Additional information from FEMA:
- “Florida survivors who live in Charlotte, Collier, DeSoto, Hardee, Hillsborough, Lee, Manatee, Orange, Osceola, Pinellas, Polk, Sarasota and Seminole counties can apply for federal assistance at www.disasterassistance.gov, by calling 800-621-FEMA (3362) or by using the FEMA App. Survivors using a relay service, such as a video relay service, captioned telephone service or others, can give the FEMA operator the number for that service.
- Small Business Administration disaster loans are available to businesses, homeowners, renters and nonprofit organizations in Florida counties approved for individual assistance. Applicants may apply at disasterloanassistance.sba.gov under declaration #17644. For help, call 800-659-2955 or send an email to [email protected].
- If you are one of the 1.6 million Floridians with flood insurance, report your loss immediately to your insurance agent or carrier. Be sure to ask them about advance payments. Need help finding your insurance agent or carrier? Call 877-336-2627. To learn more about how to start your flood insurance claim, visit Floodsmart.gov.
- Mental health resources are available. Survivors experiencing emotional distress can call or text the Disaster Distress Helpline at 1-800-985-5990. The national hotline provides free 24/7, crisis counseling for people who are experiencing emotional distress related to any natural or human-caused disaster. Deaf and Hard of Hearing ASL callers can use a videophone or ASL Now.
- Florida residents who did not evacuate but now need to leave their home can visit www.floridadisaster.org/shelter-status for open general and special needs shelters in Florida. If you do leave your home, do not leave pets or animals behind. You can also register other members of your household and your pets on Shelter in Place Survey (arcgis.com) to help local first responders locate you.
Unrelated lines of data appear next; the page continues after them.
(* ===== verification/AccountsSpec.v ===== *)
(** What the searches in the files of users and groups find, that buffers grow
    until the answer fits, and what [getgrouplist] delivers. *)

From stdpp Require Import base list option strings.
From Stdlib Require Import ZArith Lia Ascii.
From S2P Require Import Prelude Format Paths ClientPath Passwd Accounts.

Open Scope Z_scope.

(** ** Searches *)

Section Search.
Context {E : Type} (size : E -> Z).

(** The first entry that is wanted, if the buffer is large enough for it and
    for those before it. *)
Fixpoint first_entry (buflen : Z) (wanted : E -> bool) (l : list E) : Z * option E :=
  match l with
  | [] => (ENOENT, None)
  | e :: l => if buflen <? size e then (ERANGE, None) else if wanted e then (0, Some e) else first_entry buflen wanted l
  end.

Lemma search_first buflen wanted l : search_r size (Some l) buflen wanted = first_entry buflen wanted l.
Proof.
  unfold search_r. cbn [default]. assert (forall n, (length l < n)%nat ->
    (let '(_, rc, e) := search_loop size n buflen wanted (Some l) in (rc, e)) = first_entry buflen wanted l) as Hn; [|exact (Hn _ (Nat.lt_succ_diag_r _))].
  induction l as [|e l IH]; intros [|n] Hn; cbn [length] in Hn; try lia; cbn [search_loop getent_r first_entry]; [done|].
  destruct (buflen <? size e); [done|]. cbn [Z.eqb]. destruct (wanted e); [done|]. apply IH. lia.
Qed.

(** With a buffer that is large enough the size does not matter. *)
Lemma first_entry_fits buflen wanted l : Forall (fun e => size e <= buflen) l ->
  first_entry buflen wanted l = match list_find (fun e => wanted e = true) l with Some (_, e) => (0, Some e) | None => (ENOENT, None) end.
Proof.
  induction 1 as [|e l He Hl IH]; [done|]. cbn [first_entry list_find]. rewrite (proj2 (Z.ltb_ge _ _)) by done.
  destruct (wanted e) eqn:Hw.
  - by rewrite decide_True.
  - rewrite decide_False by congruence. rewrite IH. by destruct (list_find _ l) as [[i x]|].
Qed.
End Search.

(** ** Buffers *)

Lemma doubled_small len : 0 <= len < 2 ^ 63 -> doubled len = 2 * len.
Proof. intros Hl. unfold doubled, wrap_unsigned. rewrite Z.shiftl_mul_pow2, Z.mod_small by lia. lia. Qed.

(** A call that does not need more than [need] bytes is made in the end. *)
Lemma growing_answers `{AccountFiles} {A} (answer : Z -> Z * option A) need fuel len r :
  (forall l, l <= 2 * need -> realloc_ok l = true) -> need < 2 ^ 62 -> (forall l, need <= l -> answer l = r) -> r.1 <> ERANGE ->
  (forall l, (answer l).1 <> ERANGE -> answer l = r) ->
  0 < len <= 2 * need -> need <= len * 2 ^ (Z.of_nat fuel - 1) -> (0 < fuel)%nat ->
  exists len', growing fuel (fun l (_ : unit) => (tt, (answer l).1, (answer l).2)) len tt = Some (tt, len', r) /\ len <= len' <= 2 * need.
Proof.
  intros Hok Hneed Hbig Hr Hsame. revert len. induction fuel as [|fuel IH]; intros len Hlen Hfuel Hpos; [lia|].
  cbn [growing]. rewrite Hok by lia. destruct (Z.eqb_spec (answer len).1 ERANGE) as [He|Hne].
  - assert (len < need) as Hlt. { apply Z.nle_gt. intros Hge. rewrite Hbig in He by done. done. }
    rewrite doubled_small by lia. assert (0 < fuel)%nat as Hf. { destruct fuel; [|lia]. cbn in Hfuel. lia. }
    destruct (IH (2 * len)) as (len' & -> & Hl'); [lia| |done|].
    + replace (Z.of_nat (S fuel) - 1) with (Z.succ (Z.of_nat fuel - 1)) in Hfuel by lia. rewrite Z.pow_succ_r in Hfuel by lia. nia.
    + exists len'. split; [done|lia].
  - exists len. rewrite <- (Hsame len Hne). split; [|lia]. by destruct (answer len).
Qed.

Definition found {E} (wanted : E -> bool) (l : list E) : Z * option E :=
  match list_find (fun e => wanted e = true) l with Some (_, e) => (0, Some e) | None => (ENOENT, None) end.

Lemma found_not_erange {E} (wanted : E -> bool) l : (found wanted l).1 <> ERANGE.
Proof. unfold found. by destruct (list_find _ l) as [[i e]|]. Qed.

Lemma first_entry_found {E} (size : E -> Z) buflen wanted l :
  (first_entry size buflen wanted l).1 <> ERANGE -> first_entry size buflen wanted l = found wanted l.
Proof.
  unfold found. induction l as [|e l IH]; [done|]. cbn [first_entry list_find]. destruct (buflen <? size e); [done|].
  destruct (wanted e) eqn:Hw.
  - by rewrite decide_True.
  - rewrite decide_False by congruence. intros Hn. rewrite IH by done. by destruct (list_find _ l) as [[i x]|].
Qed.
- Florida residents can call the Florida State Assistance Information Line at 800-342-3557 to receive up-to-date information regarding Hurricane Ian.
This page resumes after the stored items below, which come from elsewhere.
(** The size of the block for [getcwd(NULL, 0)]. *)
Definition cwd_size (c : client) (cwd : bytes) : Z :=
  let size := Z.of_nat (length cwd) + 1 in
  match ClientPath.pseudo_chroot c with
  | Some root =>
      if negb (length root =? 0)%nat && (Z.of_nat (length root) <=? size) && prefixb root (cwd ++ [NUL])
      then Z.max 2 (size - Z.of_nat (length root)) else size
  | None => size
  end.

(** [malloc] gives a block of the size asked for, or none. *)
Definition wrap_getcwd (malloc : Z -> option bytes) (c : client) (buf : option bytes) (size : Z) : option path_result :=
  match ClientPath.pseudo_cwd c with
  | None => Some (PathError EACCES)
  | Some cwd =>
      let rel := default [] (pseudo_cwd_rel c) in
      let copy buf size :=
        if size <=? Z.of_nat (length rel) then Some (PathError ERANGE)
        else
          buf ← memcpy_at 0 (rel ++ [NUL]) buf;
          if decide (char_at buf 0 = NUL) then PathIn <$> memcpy_at 0 [slash; NUL] buf else Some (PathIn buf) in
      match buf with
      | Some buf => copy buf size
      | None =>
          let size := if size =? 0 then cwd_size c cwd else size in
          match malloc size with
          | None => Some (PathError ENOMEM)
          | Some buf => copy buf size
          end
      end
  end.

Definition wrap_get_current_dir_name (malloc : Z -> option bytes) (c : client) : option path_result := wrap_getcwd malloc c None 0.

Definition wrap_getwd (malloc : Z -> option bytes) (path_max : Z) (c : client) (buf : option bytes) : option path_result :=
  r ← wrap_getcwd malloc c buf path_max;
  Some (match r with PathError e => PathError (if e =? ERANGE then ENAMETOOLONG else e) | r => r end).

(** [rname] is the canonical path; [resolved] the caller's block, if any. *)
Definition wrap_realpath (sys_path_max : Z) (rname : option bytes) (resolved : option bytes) : option path_result :=
  match rname with
  | None => Some (PathError ENAMETOOLONG)
  | Some rname =>
      let rname := match rname with c :: l => c :: rev (drop_slashes (rev l)) | [] => [] end in
      if sys_path_max <=? Z.of_nat (length rname) then Some (PathError ENAMETOOLONG)
      else
        match resolved with
        | Some block => PathIn <$> memcpy_at 0 (rname ++ [NUL]) block
        | None => Some (PathIn (rname ++ [NUL]))
        end
  end.

Definition wrap_canonicalize_file_name (sys_path_max : Z) (rname : option bytes) : option path_result :=
  wrap_realpath sys_path_max rname None.

(** *** Shells

    The call gets the environment of the process. *)

Definition wrap_popen {BC : BuildConfig} (real_popen : env_state -> Z) (s : env_state) : option (env_state * Z) :=
  s ← own_environment s; Some (s, real_popen s).
Definition wrap_system {BC : BuildConfig} (real_system : env_state -> Z) (command : option bytes) (s : env_state) : option (env_state * Z) :=
  match command with
  | None => Some (s, 1)
  | Some _ => s ← own_environment s; Some (s, real_system s)
  end.

(** *** Wrappers with effects *)

Section FileOps.
Context {K S : Type} {KE : Kernel K} {FK : FileKernel K} {SE : Session S} {CV : ClientView S}.

Definition get_root_path (dirfd : Z) (path : bytes) (leave_last : bool) : io K S (option bytes) := fun w =>
  Some (w, root_path (w_session w) dirfd path leave_last).
Definition tell_linked (old new : bytes) : io K S unit := fun w =>
  Some (mkWorld (w_kernel w) (w_errno w) (linked_paths old new (w_session w)) (pseudo_umask w) (Io.pseudo_chroot w) (pseudo_nosymlinkexp w), tt).

(** A call that rewrites a template. *)
Definition real_temp (f : K -> K * Z * option Z * bytes) : io K S (Z * bytes) := fun w =>
  let '(k, rc, e, t) := f (w_kernel w) in
  Some (mkWorld k (default (w_errno w) e) (w_session w) (pseudo_umask w) (Io.pseudo_chroot w) (pseudo_nosymlinkexp w), (rc, t)).

Definition lift {A} (o : option A) : io K S A := fun w => (fun a => (w, a)) <$> o.

(** **** Streams and directories *)

(** What [fopen] and [freopen] have in common; the file is there before. *)
Definition open_stream (path mode : bytes) (f : syscall K) : io K S Z :=
  before ← base_stat path;
  rc ← real f;
  save_errno ← get_errno;
  if negb (rc =? -1) then
    buf ← base_fstat rc;
    _ ← match buf with
        | Some b =>
            _ ← match before with
                | None =>
                    umask ← get_umask;
                    _ ← real (sys_fchmod rc (PSEUDO_FS_MODE (Z.ldiff 0x1b6 umask) false));
                    tell OP_CREAT 0 (-1) (-1) (Some path) (Some b)
                | Some _ => mret None
                end;
            tell OP_OPEN (pseudo_access_fopen mode) rc (-1) (Some path) (Some b)
        | None => tell OP_OPEN (pseudo_access_fopen mode) rc (-1) (Some path) None
        end;
    _ ← set_errno save_errno;
    mret rc
  else mret rc.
- Medically dependent residents of Florida who need electricity to operate medical equipment, transport services to evacuated due to a medical condition or need help getting medication during a disaster can register for assistance at FloridaDisaster.org/SNR.
- The National Center for Missing & Exploited Children has free reunification assistance for children and families impacted by disasters. If you or someone you know is missing a child related to a disaster or any other incident, please immediately call 911 and then 800-THE-LOST for assistance.
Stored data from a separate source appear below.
#[export] Instance disk_file_kernel : FileKernel disk := {|
  sys_fopen p _ := disk_open p 0x1b6;
  sys_freopen p _ _ := disk_open p 0x1b6;
  sys_fopen64 p _ := disk_open p 0x1b6;
  sys_freopen64 p _ _ := disk_open p 0x1b6;
  sys_opendir p k := match d_files k !! p with Some _ => disk_open p 0 k | None => (k, -1, Some ENOENT) end;
  sys_closedir fd := sys_close fd;
  sys_fclose fd := sys_close fd;
  sys_mkostemps tmp _ _ k := let '(k, fd, e) := disk_open (disk_temp tmp) 0x180 k in (k, fd, e, disk_temp tmp);
  sys_mkostemp64 tmp _ k := let '(k, fd, e) := disk_open (disk_temp tmp) 0x180 k in (k, fd, e, disk_temp tmp);
  sys_mkdtemp tmp k := let '(k, rc, e) := disk_create (disk_temp tmp) (Z.lor S_IFDIR 0x1c0) k in (k, rc, e, disk_temp tmp);
  sys_mktemp tmp k := (k, 0, None, disk_temp tmp);
  sys_link old new k := match old, new with Some old, Some new => disk_link old new k | _, _ => (k, -1, Some EFAULT) end;
  sys_linkat _ old _ new _ k := match new with Some new => disk_link old new k | None => (k, -1, Some EFAULT) end;
  sys_fcntl _ _ _ k := (k, -1, Some EINVAL);
  sys_fcntl64 _ _ _ k := (k, -1, Some EINVAL);
  sys_dup fd k := (k, -1, Some 9);
  sys_chdir p k := match d_files k !! p with Some _ => (k, 0, None) | None => (k, -1, Some ENOENT) end;
  sys_fchdir fd k := (k, 0, None);
  sys_bind _ k := (k, 0, None);
  sys_fts_open paths k := match paths with p :: _ => disk_open p 0 k | [] => (k, -1, Some EINVAL) end
|}.

#[local] Existing Instance mem_engine.
#[local] Existing Instance mem_engine_laws.
#[local] Existing Instance mem_engine_reliable.
#[local] Existing Instance pipe_path_max.
#[local] Existing Instance zero_malloc.
#[local] Existing Instance zero_malloc_laws.
#[local] Existing Instance sample_config.
#[local] Existing Instance sample_client_env.
#[local] Existing Instance sample_client_env_laws.
#[local] Existing Instance sample_emulator.

(** Paths are canonical as they come. *)
#[local] Instance sample_view : ClientView system := system_view (fun _ _ p _ => Some p).

Definition new_name : bytes := $"/d/x".

Lemma new_name_heeded : canonical new_name /\ system_heeded new_name.
Proof.
  split.
  - split; [|vm_compute; congruence]. split; [done|]. split; [by apply no_nul_b|done].
  - split; [intros c; reflexivity|vm_compute; congruence].
Qed.

Lemma link_shares_file_witness : exists w',
  wrap_linkat AT_FDCWD ($"/d/f") AT_FDCWD new_name 0 sample_world = Some (w', 0) /\
  exists w2, wrap_fstatat64 AT_FDCWD new_name AT_SYMLINK_NOFOLLOW w' = Some (w2, (0, Some (reported disk_f session_disk))).
Proof.
  destruct (@link_shares_file disk system disk_kernel disk_file_kernel _ sample_view sample_config sample_emulator
    (system_linked zero_malloc_gives (fun _ _ p _ => Some p)) eq_refl sample_world linked_fs AT_FDCWD ($"/d/f") AT_FDCWD new_name 0
    ($"/d/f") ($"/d/f") new_name disk_f session_disk (disk_link ($"/d/f") new_name sample_disk).1.1) as (w' & Hw & _ & _ & Hst).
  - exact linked_believes.
  - reflexivity.
  - reflexivity.
  - reflexivity.
  - reflexivity.
  - apply sample_canonical. by left.
  - apply sample_canonical. by left.
  - apply new_name_heeded.
  - apply new_name_heeded.
  - exact disk_f_ok.
  - vm_compute. reflexivity.
  - vm_compute. reflexivity.
  - by split.
  - reflexivity.
  - exists w'. split; [exact Hw|].
    apply (Hst new_name disk_f); [by right|exact disk_f_ok|reflexivity|reflexivity|vm_compute; reflexivity].
Defined.

(** A client that records what it is told and nothing else. *)
#[local] Instance silent_session : Session unit := fun _ _ _ _ _ _ _ _ s => Some (s, None).
#[local] Instance silent_view : ClientView unit := {| view_paths := {| root_path _ _ p _ := Some p; path_ignored _ _ := false |}; linked_paths _ _ s := s |}.

Definition hearing_world : world disk (hearing unit) := mkWorld sample_disk 0 (tt, []) 0x12 None false.

Lemma opening_told_witness : exists w', do_opening (Fopen ($"/d/n") ($"w")) hearing_world = Some (w', 21) /\
  exists news, (w_session w').2 = news ++ [] /\ told_of (Fopen ($"/d/n") ($"w")) hearing_world 21 news.
Proof.
  destruct (do_opening (Fopen ($"/d/n") ($"w")) hearing_world) as [[w' rc]|] eqn:Ho; [|exfalso; vm_compute in Ho; discriminate].
  assert (rc = 21) as -> by (vm_compute in Ho; congruence).
  destruct (opening_told (Fopen ($"/d/n") ($"w")) hearing_world w' 21 Ho) as (news & H1 & H2).
  exists w'. split; [reflexivity|]. by exists news.
Defined.

(** [mkdtemp] returns the template when the directory could not be made. *)
Example mkdtemp_hides_failure :
  let made := disk_files (<[$"/d/aaaaaa" := disk_f]> (d_files sample_disk)) sample_disk in
  let w := mkWorld made 0 (tt, [] : list heard) 0x12 None false in
  option_map (fun r => (w_errno r.1, r.2)) (wrap_mkdtemp (Some ($"/d/XXXXXX")) w) = Some (EEXIST, (0, Some ($"/d/aaaaaa"))).
Proof. vm_compute. reflexivity. Qed.

(** [mkstemp(NULL)] returns descriptor 0. *)
Example mkstemp_of_null :
  option_map (fun r => (w_errno r.1, r.2)) (wrap_mkstemp None hearing_world) = Some (EFAULT, (0, None)).
Proof. vm_compute. reflexivity. Qed.

(** A template of fewer than six bytes that is long enough once it is
    canonical: the write goes before its beginning. *)
Example put_back_before_template : put_back ($"XXX") ($"/directory/XXX") 0 = None.
Proof. reflexivity. Qed.

(** A link read into a buffer it fills, when it is the root itself: the byte
    after the buffer is read. *)
Example dechroot_reads_past_end : wrap_readlinkat (Some ($"/root")) 5 ($"/root") = None.
Proof. vm_compute. reflexivity. Qed.

(** [linkat] with a name that is not below the root and shorter than it
    reads past the end of the name. *)
Example linkat_reads_past_end : strip_other_root (Some ($"/some/root")) ($"/x") = None.
Proof. vm_compute. reflexivity. Qed.

(** In the root itself [getcwd] stores "/" and its terminator in a buffer of
    one byte. *)
Example getcwd_one_byte c : wrap_getcwd (fun _ => None) (mkClient [] [] (Some ($"/r")) (Some []) (Some ($"/r"))) (Some [c]) 1 = None.
Proof. reflexivity. Qed.

(** [getcwd(NULL, 0)] in /ab, where the root is /a, allocates one byte less
    than the path it copies needs. *)
Example getcwd_other_directory :
  cwd_size (mkClient [] [] (Some ($"/ab")) (Some ($"/ab")) (Some ($"/a"))) ($"/ab") = 2.
Proof. vm_compute. reflexivity. Qed.

(** A [dup] that failed is told, with -1 for the new descriptor. *)
Example dup_failure_told :
  option_map (fun r => (r.2, (w_session r.1).2)) (wrap_dup 50 hearing_world) = Some (-1, [Heard OP_DUP 50 None]).
Proof. vm_compute. reflexivity. Qed.

(** [fts_open] walks the path as it was given, not the one in the root. *)
Example fts_open_original :
  let CV := {| view_paths := {| root_path _ _ p _ := Some ($"/root" ++ p); path_ignored _ _ := false |}; linked_paths _ _ s := s |} : ClientView (hearing unit) in
  option_map (fun r => d_fds (w_kernel r.1) !! r.2) (wrap_fts_open (CV := CV) (Some [$"/d"]) hearing_world) = Some (Some ($"/d")).
Proof. vm_compute. reflexivity. Qed.

(** [prctl] compares the mode of [PR_SET_SECCOMP] with the operation
    [SECCOMP_SET_MODE_FILTER] of another call: a filter is installed, and what
    is pretended is the strict mode. *)
Example prctl_installs_filter :
  (prctl_answer PR_SET_SECCOMP SECCOMP_MODE_FILTER, prctl_answer PR_SET_SECCOMP SECCOMP_MODE_STRICT) = (None, Some (0, None)).
Proof. reflexivity. Qed.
- Visit Hurricane Ian | FEMA.gov for information and resources available for Florida residents affected by the storm. The page will be available in Creole, Simplified Chinese, Portuguese, Spanish and Vietnamese.”
How to help:
- “Please do not self-deploy. If you want to volunteer as part of the Hurricane Ian recovery, visit Florida’s official volunteer portal at VolunteerFlorida.org to find volunteer opportunities.
- Volunteer to help. There will be volunteer opportunities for months, often years, after the disaster. A list of agencies with volunteer opportunities can be found on the National Voluntary Organizations Active in Disaster website at www.nvoad.org.
- Cash is the best donation. After a disaster, people always want to help, but It’s important to donate responsibly. When people support voluntary organizations with financial contributions, it helps ensure a steady flow of important services to the people in need after a disaster. You can make a donation at www.volunteerflorida.org/donatefdf or text DISASTER to 20222.
- Before donating supplies connect with organizations working in the affected area to identify what is needed, how much is needed and when it is needed. Used clothing is never needed in a disaster area. Unwanted donations can overwhelm charities on the ground because they need to be received sorted.
- If you need assistance locating a missing friend or relative call the Red Cross at 800-733-2767 and provide as much detail as you can to assist us in potentially locating your missing loved one.”